• Work item: This exercise calls for the line with "let order := match lru_map c !! key with", the line with "(** ** [LruTokenCache] *)", and all lines between them in the material below, output exactly and with no other lines.

• Available records:

※

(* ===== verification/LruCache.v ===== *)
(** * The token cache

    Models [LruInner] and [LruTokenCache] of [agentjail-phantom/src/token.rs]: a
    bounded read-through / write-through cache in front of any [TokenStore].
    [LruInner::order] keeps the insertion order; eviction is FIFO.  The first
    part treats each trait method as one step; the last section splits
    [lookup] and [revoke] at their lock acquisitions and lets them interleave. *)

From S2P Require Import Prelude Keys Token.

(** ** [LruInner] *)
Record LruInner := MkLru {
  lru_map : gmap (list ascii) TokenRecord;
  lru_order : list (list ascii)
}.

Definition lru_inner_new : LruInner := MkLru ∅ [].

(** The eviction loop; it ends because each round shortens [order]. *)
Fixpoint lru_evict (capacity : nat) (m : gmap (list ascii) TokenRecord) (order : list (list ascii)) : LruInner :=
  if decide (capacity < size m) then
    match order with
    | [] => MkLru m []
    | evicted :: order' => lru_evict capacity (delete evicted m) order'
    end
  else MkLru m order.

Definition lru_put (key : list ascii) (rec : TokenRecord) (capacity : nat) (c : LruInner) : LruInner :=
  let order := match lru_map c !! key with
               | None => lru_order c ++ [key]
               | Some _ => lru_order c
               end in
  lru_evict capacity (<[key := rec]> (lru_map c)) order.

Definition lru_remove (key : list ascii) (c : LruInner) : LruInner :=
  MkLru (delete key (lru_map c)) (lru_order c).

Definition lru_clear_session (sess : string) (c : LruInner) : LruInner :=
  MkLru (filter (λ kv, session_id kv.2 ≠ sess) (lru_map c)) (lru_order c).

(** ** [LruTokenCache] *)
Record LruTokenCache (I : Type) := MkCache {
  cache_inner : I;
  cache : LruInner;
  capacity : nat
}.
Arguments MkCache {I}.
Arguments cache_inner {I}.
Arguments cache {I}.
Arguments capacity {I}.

※

• Exercise response:
  let order := match lru_map c !! key with
               | None => lru_order c ++ [key]
               | Some _ => lru_order c
               end in
  lru_evict capacity (<[key := rec]> (lru_map c)) order.

Definition lru_remove (key : list ascii) (c : LruInner) : LruInner :=
  MkLru (delete key (lru_map c)) (lru_order c).

Definition lru_clear_session (sess : string) (c : LruInner) : LruInner :=
  MkLru (filter (λ kv, session_id kv.2 ≠ sess) (lru_map c)) (lru_order c).

(** ** [LruTokenCache] *)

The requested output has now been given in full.